Alexander, a transfer from Southern Mississippi, competes in the NCAA West Preliminaries in Fayetteville, Arkansas, in the long jump at 6:30 tonight (Thursday) and the high jump at 2 p.m., Saturday. The top 12 in each event advance to the NCAA Outdoor Championships on June 10-14 in Eugene, Oregon.
She won the high jump title at the American Championships with a height of 6-foot-1 ¼ inches, which is tied for seventh in the NCAA West field and 10
th nationally. She is seeded No. 23 in the long jump with a distance of 20-10 ¾ this weekend. At the American meet, she finished third at 20-3.
She is tied with Connie Long (1989) atop WSU's high jump list. Her long jump places her first at WSU, surpassing La'Taish Brown's 2010 distance of 20-10 ½.
Rainbolt set a goal with Alexander. Don't mess her up in her final year of competition with a lot of technical talk and change. At Southern Mississippi, she placed third in the Sun Belt Conference high jump (5-9 ¾) last spring. In the NCAA East Prelims, she placed 16
th with a career-best 5-10 ½.
"She just came to Wichita State at the right time when her athletic maturity was coming into its own," Rainbolt said. "I think she could be a 6-foot-3 high jumper. She can really apply force and bounce."
When Alexander struggled mentally earlier this spring, Rainbolt declined to make dramatic changes in her form or routine.
"My objective was to minimize it emotionally," he said. "I kind of shrugged my shoulders and told her, 'You're going to be fine,' because I had so consistently seen her jump in competition."

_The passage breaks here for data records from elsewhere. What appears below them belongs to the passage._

(** The body of the loop of [main], for the components drawn. *)
Definition spawn {T : Type} `{!Component T} (d : components T)
    : M (Coordinator.t T) Entity :=
  entity <~ Coordinator.create_entity ;;
  Coordinator.add_component "Gravity" entity (gravity d) ;;
  Coordinator.add_component "RigidBody" entity (rigid_body d) ;;
  Coordinator.add_component "Transform" entity (transform d) ;;
  Coordinator.add_component "Pixel" entity (pixel d) ;;
  ret entity.

(** The loop of [main] over [entities], one draw per iteration; the
    entities in the order stored. *)
Fixpoint populate {T : Type} `{!Component T} (ds : list (components T))
    : M (Coordinator.t T) (list Entity) :=
  match ds with
  | [] => ret []
  | d :: ds' =>
      entity <~ spawn d ;;
      entities <~ populate ds' ;;
      ret (entity :: entities)
  end.

(** The component a draw holds for a type name. *)
Definition drawn {T : Type} `{!Component T} (name : TypeName)
    (d : components T) : T :=
  if decide (name = "Gravity") then gravity d
  else if decide (name = "RigidBody") then rigid_body d
  else if decide (name = "Transform") then transform d
  else if decide (name = "Pixel") then pixel d
  else value_init.

(** The component types of [main] with the ids [main_setup] gives them. *)
Definition kinds : list (TypeName * ComponentType) :=
  [("Gravity", 0); ("RigidBody", 1); ("Transform", 2); ("Pixel", 3)].

(** An array filled by the loop: entity [i] sits at slot [i] with the
    [i]-th value of [l], and no other entity has an entry. *)
Record filled {T : Type} (l : list T) (a : ComponentArray.t T) : Prop :=
  mk_filled {
  filled_size : ComponentArray.size_ a = N.of_nat (length l);
  filled_entry : ∀ i v,
    l !! i = Some v ->
    ComponentArray.entity_to_index_map_ a !! N.of_nat i
      = Some (N.of_nat i) ∧
    ComponentArray.component_array_ a !! N.of_nat i = Some v;
  filled_rest : ∀ e,
    N.of_nat (length l) <= e ->
    ComponentArray.entity_to_index_map_ a !! e = None
}.

(** The coordinator inside the loop of [main]: the systems in step with
    the signatures [sigs], the two signatures of the setup, the free
    queue [q], and each of the four arrays filled with its column. *)
Record layout {T : Type} (cols : TypeName -> list T)
    (sigs : Entity -> Signature) (q : list Entity) (c : Coordinator.t T)
    : Prop := mk_layout {
  layout_sync : demanding c ∧ in_sync c;
  layout_physics :
    required (Coordinator.system_manager_ c) "PhysicsSystem" = 7 ∧
    is_Some (SystemManager.systems_ (Coordinator.system_manager_ c)
               !! "PhysicsSystem");
  layout_render :
    required (Coordinator.system_manager_ c) "RenderSystem" = 12 ∧
    is_Some (SystemManager.systems_ (Coordinator.system_manager_ c)
               !! "RenderSystem");
  layout_pool :
    EntityManager.available_entities_ (Coordinator.entity_manager_ c) = q;
  layout_kinds : ∀ name ty,
    (name, ty) ∈ kinds ->
    ComponentManager.component_types_ (Coordinator.component_manager_ c)
      !! name = Some ty ∧
    ∃ a,
      ComponentManager.component_arrays_ (Coordinator.component_manager_ c)
        !! name = Some a ∧
      filled (cols name) a;
  layout_sigs : ∀ e,
    signature_of (Coordinator.entity_manager_ c) e = sigs e
}.

(** The columns after [v] is appended to the column of [name]. *)
Definition grown {T : Type} (cols : TypeName -> list T) (name : TypeName)
    (v : T) : TypeName -> list T :=
  λ n, if decide (n = name) then cols n ++ [v] else cols n.

(** The signatures after bit [ty] of [entity] is set. *)
Definition marked (sigs : Entity -> Signature) (entity : Entity)
    (ty : ComponentType) : Entity -> Signature :=
  λ e, if decide (e = entity) then with_bit (sigs entity) ty true else sigs e.

(** The coordinator after the loop of [main] has run for the draws [ds]:
    entity [i] holds the components of the [i]-th draw, its signature has
    the four bits, and the queue has lost its first [length ds] ids. *)
Definition populated {T : Type} `{!Component T} (ds : list (components T))
    (c : Coordinator.t T) : Prop :=
  layout (λ name, drawn name <$> ds)
    (λ e, if e <? N.of_nat (length ds) then 15 else 0)
    (drop (length ds)
       (EntityManager.available_entities_ EntityManager.new))
    c.

(** * Properties *)

(** ** The scenarios run *)

Lemma physics_manager_reached :
  physics_setup SystemManager.new = Val tt physics_manager.
Proof. vm_compute. reflexivity. Qed.

Lemma render_manager_reached :
  render_setup SystemManager.new = Val System.new render_manager.
Proof. vm_compute. reflexivity. Qed.

Lemma gravity_world_reached :
  gravity_setup Coordinator.init = Val 0 gravity_world.
Proof. vm_compute. reflexivity. Qed.

Lemma falling_world_reached :
  falling_setup Coordinator.init = Val tt falling_world ∧
  Coordinator.add_component "Gravity" 0 42 gravity_world
    = Val tt falling_world.
Proof. split; vm_compute; reflexivity. Qed.

Lemma pixel_world_reached :
  pixel_setup Coordinator.init = Val tt pixel_world.
Proof. vm_compute. reflexivity. Qed.

Lemma two_system_world_reached :
  two_system_setup Coordinator.init = Val tt two_system_world ∧
  ∃ physics render,
    SystemManager.systems_ (Coordinator.system_manager_ two_system_world)
      !! "Physics" = Some physics ∧
    SystemManager.systems_ (Coordinator.system_manager_ two_system_world)
      !! "Render" = Some render ∧
    System.entities_ physics = {[0]} ∧
    System.entities_ render = ∅.
Proof.
  split; [vm_compute; reflexivity|].
  do 2 eexists. split; [vm_compute; reflexivity|].
  split; [vm_compute; reflexivity|]. split; vm_compute; reflexivity.
Qed.

Lemma pair_world_reached :
  pair_setup Coordinator.init = Val tt pair_world.
Proof. vm_compute. reflexivity. Qed.

Lemma mixed_world_reached :
  mixed_setup Coordinator.init = Val tt mixed_world.
Proof. vm_compute. reflexivity. Qed.

Lemma all_world_reached :
  all_setup Coordinator.init = Val tt all_world.
Proof. vm_compute. reflexivity. Qed.

(** ** Containers *)

Lemma subscript_fst `{Countable K} {V} (d : V) (m : gmap K V) k :
  (subscript d m k).1 = default d (m !! k).
Proof. unfold subscript. by destruct (m !! k). Qed.

Lemma subscript_snd_lookup `{Countable K} {V} (d : V) (m : gmap K V) k j :
  (subscript d m k).2 !! j =
  match m !! j with
  | Some v => Some v
  | None => if decide (k = j) then Some d else None
  end.
Proof.
  unfold subscript. destruct (m !! k) eqn:E; simpl.
  - destruct (m !! j) eqn:Ej; [done|]. case_decide; congruence.
  - rewrite lookup_insert. case_decide; subst; [by rewrite E|].
    by destruct (m !! j).
Qed.

Lemma subscript_present `{Countable K} {V} (d : V) (m : gmap K V) k v :
  m !! k = Some v -> subscript d m k = (v, m).
Proof. unfold subscript. by intros ->. Qed.

Lemma emplace_present `{Countable K} {V} (k : K) (v w : V) (m : gmap K V) :
  m !! k = Some w -> emplace k v m = m.
Proof. unfold emplace. by intros ->. Qed.

(** ** SystemManager: the two loops, entry by entry *)

Lemma notify_fold e esig (b : SystemManager.t) (m : gmap TypeName System.t) :
  let r := map_fold (SystemManager.notify e esig) b m in
  (∀ k, SystemManager.systems_ r !! k =
        match m !! k with
        | Some s => Some (rematch e esig (required b k) s)
        | None => SystemManager.systems_ b !! k
        end) ∧
  (∀ k, SystemManager.signatures_ r !! k =
        match SystemManager.signatures_ b !! k with
        | Some x => Some x
        | None => if m !! k is Some _ then Some Bitset.empty else None
        end).
Proof.
  cbv zeta.
  apply (map_fold_weak_ind (fun r (m : gmap TypeName System.t) =>
    (∀ k, SystemManager.systems_ r !! k =
        match m !! k with
        | Some s => Some (rematch e esig (required b k) s)
        | None => SystemManager.systems_ b !! k
        end) ∧
    (∀ k, SystemManager.signatures_ r !! k =
        match SystemManager.signatures_ b !! k with
        | Some x => Some x
        | None => if m !! k is Some _ then Some Bitset.empty else None
        end))).
  - split; intros k; rewrite ?lookup_empty; [done|]. by destruct (_ !! k).
  - intros i x m' r Hi [IH1 IH2]. unfold SystemManager.notify.
    pose proof (subscript_fst Bitset.empty (SystemManager.signatures_ r) i)
      as Hf.
    pose proof (subscript_snd_lookup Bitset.empty
                  (SystemManager.signatures_ r) i) as Hs.
    destruct (subscript _ _ i) as [ss sigs]; simpl in *. split; intros k.
    + rewrite !lookup_insert. case_decide as Hk; [rewrite <- Hk|].
      * f_equal. unfold rematch, required. rewrite Hf, IH2, Hi.
        by destruct (SystemManager.signatures_ b !! i).
      * apply IH1.
    + rewrite Hs, IH2, lookup_insert.
      destruct (SystemManager.signatures_ b !! k); [done|].
      case_decide as Hk; [rewrite <- Hk; by rewrite Hi|].
      by destruct (m' !! k).
Qed.

Lemma entity_signature_changed_spec e esig sm :
  ∃ sm', SystemManager.entity_signature_changed e esig sm = Val tt sm' ∧
    (∀ k, SystemManager.systems_ sm' !! k =
          rematch e esig (required sm k) <$> SystemManager.systems_ sm !! k) ∧
    (∀ k, required sm' k = required sm k) ∧
    (∀ k, SystemManager.signatures_ sm' !! k =
          match SystemManager.signatures_ sm !! k with
          | Some x => Some x
          | None => if SystemManager.systems_ sm !! k is Some _
                    then Some Bitset.empty else None
          end).
Proof.
  eexists. split; [reflexivity|].
  destruct (notify_fold e esig sm (SystemManager.systems_ sm)) as [H1 H2].
  split; [|split]; intros k.
  - rewrite H1. by destruct (_ !! k).
  - unfold required. rewrite H2.
    destruct (SystemManager.signatures_ sm !! k); [done|].
    by destruct (SystemManager.systems_ sm !! k).
  - apply H2.
Qed.

Lemma purge_fold e (b : SystemManager.t) (m : gmap TypeName System.t) :
  let r := map_fold (SystemManager.purge e) b m in
  SystemManager.signatures_ r = SystemManager.signatures_ b ∧
  ∀ k, SystemManager.systems_ r !! k =
       match m !! k with
       | Some s => Some (System.erase e s)
       | None => SystemManager.systems_ b !! k
       end.
Proof.
  cbv zeta.
  apply (map_fold_weak_ind (fun r (m : gmap TypeName System.t) =>
    SystemManager.signatures_ r = SystemManager.signatures_ b ∧
    ∀ k, SystemManager.systems_ r !! k =
         match m !! k with
         | Some s => Some (System.erase e s)
         | None => SystemManager.systems_ b !! k
         end)).
  - split; [done|]. intros k. by rewrite lookup_empty.
  - intros i x m' r Hi [IH1 IH2]. split; [done|]. intros k. simpl.
    rewrite !lookup_insert. case_decide; [done|]. apply IH2.
Qed.

Lemma system_entity_destroyed_spec e sm :
  ∃ sm', SystemManager.entity_destroyed e sm = Val tt sm' ∧
    SystemManager.signatures_ sm' = SystemManager.signatures_ sm ∧
    ∀ k, SystemManager.systems_ sm' !! k =
         System.erase e <$> SystemManager.systems_ sm !! k.
Proof.
  eexists. split; [reflexivity|].
  destruct (purge_fold e sm (SystemManager.systems_ sm)) as [H1 H2].
  split; [done|]. intros k. rewrite H2. by destruct (_ !! k).
Qed.

(** ** set_signature and the default signature *)

(** C9: once a signature [sig1] is stored for a system type, a later
    [set_signature] with [sig2] returns leaving the manager as it was, the
    stored signature still [sig1], and [entity_signature_changed] goes on
    matching the system against [sig1]. *)
Theorem set_signature_twice_ignored (type_name : TypeName)
    (sig1 sig2 : Signature) (sm : SystemManager.t) :
  SystemManager.signatures_ sm !! type_name = Some sig1 ->
  SystemManager.set_signature type_name sig2 sm = Val tt sm ∧
  ∀ sm', SystemManager.set_signature type_name sig2 sm = Val tt sm' ->
    SystemManager.signatures_ sm' !! type_name = Some sig1 ∧
    ∀ entity entity_signature system,
      SystemManager.systems_ sm' !! type_name = Some system ->
      ∃ sm'',
        SystemManager.entity_signature_changed entity entity_signature sm'
          = Val tt sm'' ∧
        SystemManager.systems_ sm'' !! type_name
          = Some (rematch entity entity_signature sig1 system) ∧
        SystemManager.signatures_ sm'' !! type_name = Some sig1.
Proof.
  intros Hsig.
  assert (Hset : SystemManager.set_signature type_name sig2 sm = Val tt sm).
  { unfold SystemManager.set_signature.
    rewrite (emplace_present _ _ _ _ Hsig). by destruct sm. }
  split; [done|]. intros sm' Hsm'. rewrite Hset in Hsm'.
  injection Hsm' as <-. split; [done|].
  intros entity esig system Hsys.
  destruct (entity_signature_changed_spec entity esig sm)
    as (sm'' & Hrun & Hsystems & _ & Hsigs).
  exists sm''. split; [done|]. split.
  - rewrite Hsystems, Hsys. simpl. unfold required. by rewrite Hsig.
  - by rewrite Hsigs, Hsig.
Qed.

(** A call other than [set_signature] for the type returns and leaves the
    signature the type is matched against as it was. *)
Lemma system_perform_required (type_name : TypeName) (k : system_call)
    (sm : SystemManager.t) :
  never_set type_name [k] = true ->
  ∃ sm', system_perform k sm = Val tt sm' ∧
         required sm' type_name = required sm type_name.
Proof.
  intros Hk. destruct k as [n|n s|e|e s]; cbn [system_perform].
  - eexists. split; [reflexivity|]. done.
  - eexists. split; [reflexivity|]. unfold required. simpl.
    simpl in Hk. rewrite andb_true_r in Hk.
    apply negb_true_iff, bool_decide_eq_false in Hk.
    unfold emplace. destruct (SystemManager.signatures_ sm !! n); [done|].
    by rewrite lookup_insert_ne.
  - destruct (system_entity_destroyed_spec e sm) as (sm' & Hrun & Hsigs & _).
    exists sm'. split; [done|]. unfold required. by rewrite Hsigs.
  - destruct (entity_signature_changed_spec e s sm)
      as (sm' & Hrun & _ & Hreq & _).
    exists sm'. split; [done|]. apply Hreq.
Qed.
Lemma decimal_value_nonneg (s : std_string) :
  forallb isdigit s = true -> 0 <= decimal_value s.
Proof.
  intros Hs. rewrite <- (uint_chars_chars_uint _ Hs), uint_chars_value. lia.
Qed.

(** Printing the value of a run of digits without leading zero gives the
    digits back. *)
Lemma show_int_decimal_value (s : std_string) :
  forallb isdigit s = true -> whole_part_ok s = true ->
  show_int (decimal_value s) = s.
Proof.
  intros Hs Hok.
  rewrite (show_int_nonneg _ (decimal_value_nonneg _ Hs)).
  rewrite <- (uint_chars_chars_uint _ Hs) at 1.
  rewrite uint_chars_value, N2Z.id, DecimalPos.Unsigned.to_of.
  rewrite (chars_uint_normal _ Hs Hok). now apply uint_chars_chars_uint.
Qed.

Lemma uint_chars_normal (u : Decimal.uint) :
  Decimal.unorm u = u -> whole_part_ok (uint_chars u) = true.
Proof.
  destruct u; try reflexivity.
  - discriminate.
  - unfold Decimal.unorm. rewrite nzhead_D0.
    destruct (Decimal.nzhead u) eqn:Hnz; intros E;
      try (exfalso; apply (nzhead_nonzero u u); congruence);
      try discriminate.
    injection E as <-. reflexivity.
Qed.

Lemma show_int_normal (z : Z) : 0 <= z -> whole_part_ok (show_int z) = true.
Proof.
  intros Hz. rewrite (show_int_nonneg _ Hz). apply uint_chars_normal.
  rewrite <- (DecimalN.Unsigned.of_to (Z.to_N z)) at 2.
  symmetry. apply DecimalN.Unsigned.to_of.
Qed.

Lemma show_int_digit (c : ascii) :
  isdigit c = true -> show_int (digit_value c) = [c].
Proof.
  intros Hc. apply isdigit_cases in Hc. simpl in Hc.
  repeat (destruct Hc as [<- | Hc]; [reflexivity|]). contradiction.
Qed.

Lemma digit_of_value (r : Z) :
  0 <= r <= 9 -> exists c, show_int r = [c] /\ isdigit c = true
                           /\ digit_value c = r.
Proof.
  intros Hr.
  assert (In r [0; 1; 2; 3; 4; 5; 6; 7; 8; 9]) as Hin by (simpl; lia).
  simpl in Hin.
  repeat (destruct Hin as [<- | Hin];
          [eexists; repeat split; reflexivity|]).
  contradiction.
Qed.

(** ** Roads *)

Lemma decimal_fold_bounds (ds : std_string) (acc : Z) :
  forallb isdigit ds = true ->
  acc * 10 ^ Z.of_nat (length ds) <= fold_left decimal_step ds acc
  /\ fold_left decimal_step ds acc
     <= (acc + 1) * 10 ^ Z.of_nat (length ds) - 1.
Proof.
  revert acc. induction ds as [|c ds IH]; intros acc; simpl fold_left.
  - intros _. simpl. lia.
  - simpl forallb. rewrite andb_true_iff. intros [Hc Hds].
    specialize (IH (decimal_step acc c) Hds).
    apply isdigit_value in Hc. unfold decimal_step in *.
    replace (Z.of_nat (length (c :: ds))) with (Z.succ (Z.of_nat (length ds)))
      by (simpl length; lia).
    rewrite Z.pow_succ_r by lia.
    assert (0 < 10 ^ Z.of_nat (length ds)) by (apply Z.pow_pos_nonneg; lia).
    nia.
Qed.

Lemma decimal_value_cons (c : ascii) (ds : std_string) :
  decimal_value (c :: ds) = fold_left decimal_step ds (digit_value c).
Proof. reflexivity. Qed.

Lemma isdigit_plate_char (c : ascii) :
  isdigit c = true -> is_plate_char c = true.
Proof. unfold is_plate_char, isdigit. intros ->. apply orb_true_r. Qed.

Lemma road_type_plate_char (t : ascii) :
  is_road_type t = true -> is_plate_char t = true.
Proof.
  unfold is_road_type. intros Ht. apply orb_prop in Ht.
  rewrite !is_char_true in Ht. destruct Ht as [-> | ->]; reflexivity.
Qed.

(** What a successful [parse_road] says of its argument. *)
Lemma parse_road_inv (s : std_string) (r : road_t) :
  parse_road s = Some r ->
  exists t d ds,
    s = t :: d :: ds /\ r = (decimal_value (d :: ds), t)
    /\ is_road_type t = true /\ isdigit19 d = true
    /\ (length ds <= 2)%nat /\ forallb isdigit ds = true.
Proof.
  unfold parse_road. destruct (road_regex s) as [[g1 g2]|] eqn:Hre;
    [|discriminate].
  intros [= <-]. apply road_regex_correct in Hre.
  destruct Hre as (-> & H1 & H2).
  apply matches_road_type in H1. destruct H1 as (t & -> & Ht).
  apply matches_road_number in H2.
  destruct H2 as (d & ds & -> & Hd & Hl & Hds).
  exists t, d, ds. repeat split; auto.
Qed.

Lemma road_number_bounds (d : ascii) (ds : std_string) :
  isdigit19 d = true -> (length ds <= 2)%nat -> forallb isdigit ds = true ->
  1 <= decimal_value (d :: ds) <= 999.
Proof.
  intros Hd Hl Hds. rewrite decimal_value_cons.
  pose proof (decimal_fold_bounds ds (digit_value d) Hds) as [Hlo Hhi].
  apply isdigit19_value in Hd.
  assert (0 < 10 ^ Z.of_nat (length ds)) by (apply Z.pow_pos_nonneg; lia).
  assert (10 ^ Z.of_nat (length ds) <= 10 ^ 2)
    by (apply Z.pow_le_mono_r; lia).
  nia.
Qed.
Definition fields (v : JournalControl) : list field :=
  [ Field 0 8 kControlMagic;
    Field 8 4 (le_bytes 4 kJournalFormatVersion);
    Field 12 4 (le_bytes 4 kJournalControlHeaderSize);
    Field 16 4 (le_bytes 4 kBlockSize);
    Field 20 4 (le_bytes 4 (ring_blocks v));
    Field 24 16 (jc_filesystem_uuid v);
    Field 40 8 (le_bytes 8 (jc_generation v));
    Field 48 4 (le_bytes 4 (head v));
    Field 52 4 (le_bytes 4 (tail v));
    Field 56 4 (le_bytes 4 (used_blocks v));
    Field 60 4 (le_bytes 4 (state_flags v));
    Field 64 8 (le_bytes 8 (next_transaction_id v));
    Field 72 8 (le_bytes 8 (jc_feature_compat v));
    Field 80 8 (le_bytes 8 (jc_feature_ro_compat v));
    Field 88 8 (le_bytes 8 (jc_feature_incompat v)) ].

Definition gaps : list (nat * nat) := [(96, 28); (128, BlockLen - 128)]%nat.
Definition segs : list (nat * nat) :=
  [(0,8); (8,4); (12,4); (16,4); (20,4); (24,16); (40,8); (48,4); (52,4); (56,4);
   (60,4); (64,8); (72,8); (80,8); (88,8); (96,28); (124,4); (128, BlockLen - 128)]%nat.

Lemma control_fields_layout v c : layout_ok BlockLen (sealed (fields v) 124 c) = true.
Proof. vm_compute. reflexivity. Qed.

Lemma control_fields_cover v c : cover_ok BlockLen (sealed (fields v) 124 c) gaps segs = true.
Proof. vm_compute. reflexivity. Qed.

Lemma control_fields_sized v :
  length (jc_filesystem_uuid v) = 16%nat -> Forall field_sized (fields v).
Proof. intros Hu. repeat (constructor; [first [exact Hu | reflexivity]|]). constructor. Qed.

Lemma control_base_bytes_ok v :
  bytes_ok (jc_filesystem_uuid v) -> bytes_ok (puts (fields v) zero_block).
Proof.
  intros Hu. apply bytes_ok_puts; [|apply bytes_ok_zeros].
  repeat (constructor; [first [exact Hu | apply le_bytes_ok |
    repeat (constructor; [split; vm_compute; congruence|]); constructor]|]).
  constructor.
Qed.

Definition crc (v : JournalControl) : Z := Crc32c (puts (fields v) zero_block).
Definition image (v : JournalControl) : bytes := puts (sealed (fields v) 124 (crc v)) zero_block.

Lemma control_encode_eq v :
  length (jc_filesystem_uuid v) = 16%nat ->
  EncodeControl v =
  match ValidateControlFields v with Err e => Err e | Ok _ => Ok (image v, crc v) end.
Proof.
  intros Hu. unfold image. rewrite <- seal.
  assert (crc v = Crc32c (PutLe32 124 0 (puts (fields v) zero_block))) as ->.
  { by rewrite (clear_unsealed BlockLen _ _ (control_fields_layout v) (control_fields_sized v Hu)). }
  unfold EncodeControl, ComputeBlockChecksum, kControlChecksumOffset, fields, puts.
  cbn [foldl f_off f_val]. unfold PutLe32, PutLe64. reflexivity.
Qed.

Lemma control_image_wf v : uuid_typed (jc_filesystem_uuid v) -> block_wf (image v).
Proof.
  intros [Hu Huo]. split.
  - apply length_sealed; [apply control_fields_layout|by apply control_fields_sized].
  - unfold image. rewrite <- seal. by apply bytes_ok_PutLe32, control_base_bytes_ok.
Qed.

Lemma control_decode_image v :
  control_typed v -> ValidateControlFields v = Ok tt ->
  DecodeControl (image v) = Ok (with_checksum v (crc v)).
Proof.
  intros (H1 & [Hu Huo] & H2 & H3 & H4 & H5 & H6 & H7 & H8 & H9 & H10) Hval.
  unfold image. set (c := crc v).
  pose proof (control_fields_layout v c) as Hl. pose proof (control_fields_sized v Hu) as Hsz.
  pose proof (sealed_sized _ 124 Hsz c) as Hs. pose proof (proj1 zero_block_wf) as Hzl.
  assert (u32 c) as Hc by (apply Crc32c_u32, control_base_bytes_ok, Huo).
  unfold DecodeControl, IsZeroRange, ComputeBlockChecksum, kControlChecksumOffset.
  rewrite drop_slice, (length_sealed BlockLen _ _ (control_fields_layout v) Hsz).
  rewrite (slice_field _ _ _ Hl Hs Hzl 0 8 kControlMagic) by in_fields.
  rewrite (slice_field _ _ _ Hl Hs Hzl 24 16 (jc_filesystem_uuid v)) by in_fields.
  rewrite !(slice_gap _ _ _ Hl Hs Hzl) by (reflexivity || (vm_compute; lia)).
  rewrite (sealed_clear BlockLen _ _ (control_fields_layout v) Hsz). read_fields Hl Hs Hzl.
  fold (crc v). fold c. fold (with_checksum v c).
  rewrite bool_decide_true, !all_zero_zeros, !Z.eqb_refl by done.
  replace (ValidateControlFields (with_checksum v c)) with (ValidateControlFields v) by done.
  by rewrite Hval.
Qed.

To Alexander, competition is the key. She needs that feeling of pressure from other top athletes to push her over the bar. Rainbolt, even when she wavered, kept his instructions simple – powerful start, lean into the curve and pop off the ground.
"It's very much mental," she said. "In practice, I don't stay composed. I get flustered all the time."
In competition, Alexander's competitive spirit and talent takes over. She ran 7.40 seconds in the 60-meter dash, second in WSU history, to show her speed is an asset. In the conference outdoors meet, she ran on the 400-meter relay. She played center-back on her country's 15-and-under soccer team.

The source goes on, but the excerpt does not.